▶ _What you should do_
Each line in the entries below that contains the word "gmap" counts once. Report how many there are and nothing more.

Stored data entries

+++

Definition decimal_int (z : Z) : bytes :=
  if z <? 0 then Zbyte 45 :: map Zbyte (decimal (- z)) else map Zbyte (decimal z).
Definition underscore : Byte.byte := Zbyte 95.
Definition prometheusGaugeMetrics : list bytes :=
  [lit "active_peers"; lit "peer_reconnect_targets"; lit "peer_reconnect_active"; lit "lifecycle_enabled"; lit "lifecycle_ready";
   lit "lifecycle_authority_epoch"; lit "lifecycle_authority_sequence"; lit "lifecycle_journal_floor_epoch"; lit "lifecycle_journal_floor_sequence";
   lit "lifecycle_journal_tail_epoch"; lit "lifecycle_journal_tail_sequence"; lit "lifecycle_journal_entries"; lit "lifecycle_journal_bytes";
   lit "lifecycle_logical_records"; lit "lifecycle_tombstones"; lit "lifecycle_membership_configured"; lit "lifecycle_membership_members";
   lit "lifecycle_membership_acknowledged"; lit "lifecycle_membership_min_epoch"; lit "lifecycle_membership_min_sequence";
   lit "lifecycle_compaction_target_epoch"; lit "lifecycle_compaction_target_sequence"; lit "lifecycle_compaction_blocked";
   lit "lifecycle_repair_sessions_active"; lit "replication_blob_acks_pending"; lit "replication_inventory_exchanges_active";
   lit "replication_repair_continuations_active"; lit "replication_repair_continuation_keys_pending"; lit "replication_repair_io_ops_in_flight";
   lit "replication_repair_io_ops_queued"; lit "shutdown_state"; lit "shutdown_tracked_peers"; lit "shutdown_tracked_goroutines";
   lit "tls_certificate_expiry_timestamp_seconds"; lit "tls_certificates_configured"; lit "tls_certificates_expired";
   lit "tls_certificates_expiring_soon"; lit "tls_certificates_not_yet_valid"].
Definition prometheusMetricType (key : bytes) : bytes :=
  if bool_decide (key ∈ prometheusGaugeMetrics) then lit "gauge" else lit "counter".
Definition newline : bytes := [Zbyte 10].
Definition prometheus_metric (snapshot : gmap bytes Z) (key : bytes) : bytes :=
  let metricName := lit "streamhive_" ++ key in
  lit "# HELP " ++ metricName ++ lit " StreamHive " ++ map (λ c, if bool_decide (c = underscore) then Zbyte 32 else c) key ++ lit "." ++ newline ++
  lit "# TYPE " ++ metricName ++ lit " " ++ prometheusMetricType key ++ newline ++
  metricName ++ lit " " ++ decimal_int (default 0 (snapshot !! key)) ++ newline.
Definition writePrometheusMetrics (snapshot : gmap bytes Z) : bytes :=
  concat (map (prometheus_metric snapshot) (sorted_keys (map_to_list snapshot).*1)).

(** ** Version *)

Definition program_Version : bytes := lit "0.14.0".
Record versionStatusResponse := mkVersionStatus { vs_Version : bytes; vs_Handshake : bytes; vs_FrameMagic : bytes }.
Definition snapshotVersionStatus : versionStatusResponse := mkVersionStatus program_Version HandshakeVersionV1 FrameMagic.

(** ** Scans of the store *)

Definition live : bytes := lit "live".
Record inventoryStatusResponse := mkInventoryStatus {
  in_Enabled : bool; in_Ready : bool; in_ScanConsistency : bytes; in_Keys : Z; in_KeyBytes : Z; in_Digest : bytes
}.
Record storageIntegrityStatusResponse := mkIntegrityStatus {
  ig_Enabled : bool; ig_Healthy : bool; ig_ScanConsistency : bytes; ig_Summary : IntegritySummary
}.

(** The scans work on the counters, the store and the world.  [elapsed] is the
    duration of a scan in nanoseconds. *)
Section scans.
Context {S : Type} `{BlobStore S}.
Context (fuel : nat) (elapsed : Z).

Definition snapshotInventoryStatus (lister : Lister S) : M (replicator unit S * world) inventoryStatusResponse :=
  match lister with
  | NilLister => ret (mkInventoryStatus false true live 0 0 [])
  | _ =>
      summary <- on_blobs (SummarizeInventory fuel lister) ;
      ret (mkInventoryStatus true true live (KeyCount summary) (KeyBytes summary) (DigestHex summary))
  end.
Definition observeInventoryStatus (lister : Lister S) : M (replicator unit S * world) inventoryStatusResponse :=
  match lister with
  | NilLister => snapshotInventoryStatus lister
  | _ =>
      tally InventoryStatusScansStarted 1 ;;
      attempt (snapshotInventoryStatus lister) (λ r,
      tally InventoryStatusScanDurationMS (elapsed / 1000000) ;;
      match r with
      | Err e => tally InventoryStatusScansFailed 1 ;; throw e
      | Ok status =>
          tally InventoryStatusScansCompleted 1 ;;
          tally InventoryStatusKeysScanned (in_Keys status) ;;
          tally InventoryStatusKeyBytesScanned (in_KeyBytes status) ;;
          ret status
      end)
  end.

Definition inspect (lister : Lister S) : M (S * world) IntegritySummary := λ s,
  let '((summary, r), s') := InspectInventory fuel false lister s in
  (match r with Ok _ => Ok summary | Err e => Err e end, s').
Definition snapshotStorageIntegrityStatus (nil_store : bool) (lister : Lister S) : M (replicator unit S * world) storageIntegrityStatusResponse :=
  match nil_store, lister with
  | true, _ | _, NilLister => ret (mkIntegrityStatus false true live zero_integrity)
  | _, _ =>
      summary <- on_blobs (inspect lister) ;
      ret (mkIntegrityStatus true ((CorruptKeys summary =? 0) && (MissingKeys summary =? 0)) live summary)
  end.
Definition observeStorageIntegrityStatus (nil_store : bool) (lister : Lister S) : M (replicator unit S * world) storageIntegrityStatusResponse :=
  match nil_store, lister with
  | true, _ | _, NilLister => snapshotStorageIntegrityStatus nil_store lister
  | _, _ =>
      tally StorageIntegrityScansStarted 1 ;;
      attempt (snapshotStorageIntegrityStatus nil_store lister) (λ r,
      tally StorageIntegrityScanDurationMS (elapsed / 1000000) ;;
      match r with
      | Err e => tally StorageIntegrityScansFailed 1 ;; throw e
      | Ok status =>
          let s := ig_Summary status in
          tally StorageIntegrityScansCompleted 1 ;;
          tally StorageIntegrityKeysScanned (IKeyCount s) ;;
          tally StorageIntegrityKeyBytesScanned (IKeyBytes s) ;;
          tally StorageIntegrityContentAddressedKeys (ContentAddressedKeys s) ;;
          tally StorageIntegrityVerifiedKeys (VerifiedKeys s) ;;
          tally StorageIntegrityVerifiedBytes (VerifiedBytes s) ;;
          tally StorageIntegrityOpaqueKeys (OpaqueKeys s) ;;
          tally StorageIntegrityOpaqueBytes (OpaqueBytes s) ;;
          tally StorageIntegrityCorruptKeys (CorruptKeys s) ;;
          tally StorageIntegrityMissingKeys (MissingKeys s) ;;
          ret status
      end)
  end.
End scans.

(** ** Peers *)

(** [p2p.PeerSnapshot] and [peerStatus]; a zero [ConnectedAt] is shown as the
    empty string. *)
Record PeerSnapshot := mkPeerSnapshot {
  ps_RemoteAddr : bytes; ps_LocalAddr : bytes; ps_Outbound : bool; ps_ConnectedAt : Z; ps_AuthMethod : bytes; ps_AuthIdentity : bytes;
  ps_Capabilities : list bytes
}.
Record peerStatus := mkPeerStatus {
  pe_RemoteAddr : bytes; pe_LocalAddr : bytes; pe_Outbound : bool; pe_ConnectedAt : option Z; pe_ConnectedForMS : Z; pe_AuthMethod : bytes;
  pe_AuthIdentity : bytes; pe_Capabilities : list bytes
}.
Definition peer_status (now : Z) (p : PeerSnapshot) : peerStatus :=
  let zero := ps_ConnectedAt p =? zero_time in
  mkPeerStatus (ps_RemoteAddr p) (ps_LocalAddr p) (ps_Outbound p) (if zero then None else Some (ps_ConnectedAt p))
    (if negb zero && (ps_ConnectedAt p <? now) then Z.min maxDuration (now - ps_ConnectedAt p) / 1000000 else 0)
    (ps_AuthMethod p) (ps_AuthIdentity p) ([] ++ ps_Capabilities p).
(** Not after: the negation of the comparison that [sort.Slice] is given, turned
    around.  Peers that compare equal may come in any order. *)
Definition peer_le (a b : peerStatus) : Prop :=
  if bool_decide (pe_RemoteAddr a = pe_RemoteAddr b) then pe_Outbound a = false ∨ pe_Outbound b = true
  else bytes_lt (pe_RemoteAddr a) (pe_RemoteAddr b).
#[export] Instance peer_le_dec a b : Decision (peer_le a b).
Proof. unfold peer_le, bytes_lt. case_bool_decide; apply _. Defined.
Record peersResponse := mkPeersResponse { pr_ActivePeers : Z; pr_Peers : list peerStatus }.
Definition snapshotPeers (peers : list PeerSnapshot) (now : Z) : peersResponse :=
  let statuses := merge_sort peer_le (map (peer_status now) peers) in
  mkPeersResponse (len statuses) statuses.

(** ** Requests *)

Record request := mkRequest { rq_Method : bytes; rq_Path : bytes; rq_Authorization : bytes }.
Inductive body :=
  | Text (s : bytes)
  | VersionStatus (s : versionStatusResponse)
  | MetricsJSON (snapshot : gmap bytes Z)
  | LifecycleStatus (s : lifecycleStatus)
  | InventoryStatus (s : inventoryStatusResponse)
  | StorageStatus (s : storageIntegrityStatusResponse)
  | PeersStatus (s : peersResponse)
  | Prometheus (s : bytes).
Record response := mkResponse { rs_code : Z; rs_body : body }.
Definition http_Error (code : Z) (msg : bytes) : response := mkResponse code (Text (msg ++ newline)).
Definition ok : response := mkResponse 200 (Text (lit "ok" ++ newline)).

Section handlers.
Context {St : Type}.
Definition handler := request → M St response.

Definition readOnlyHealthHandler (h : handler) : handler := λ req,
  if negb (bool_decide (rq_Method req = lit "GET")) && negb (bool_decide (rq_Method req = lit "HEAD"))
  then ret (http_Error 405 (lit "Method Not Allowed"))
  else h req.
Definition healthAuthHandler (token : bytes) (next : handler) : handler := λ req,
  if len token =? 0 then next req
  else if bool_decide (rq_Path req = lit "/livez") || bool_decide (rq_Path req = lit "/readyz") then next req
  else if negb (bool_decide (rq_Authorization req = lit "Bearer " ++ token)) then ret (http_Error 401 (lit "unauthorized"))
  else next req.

+++

▶ _Result for this exercise_
3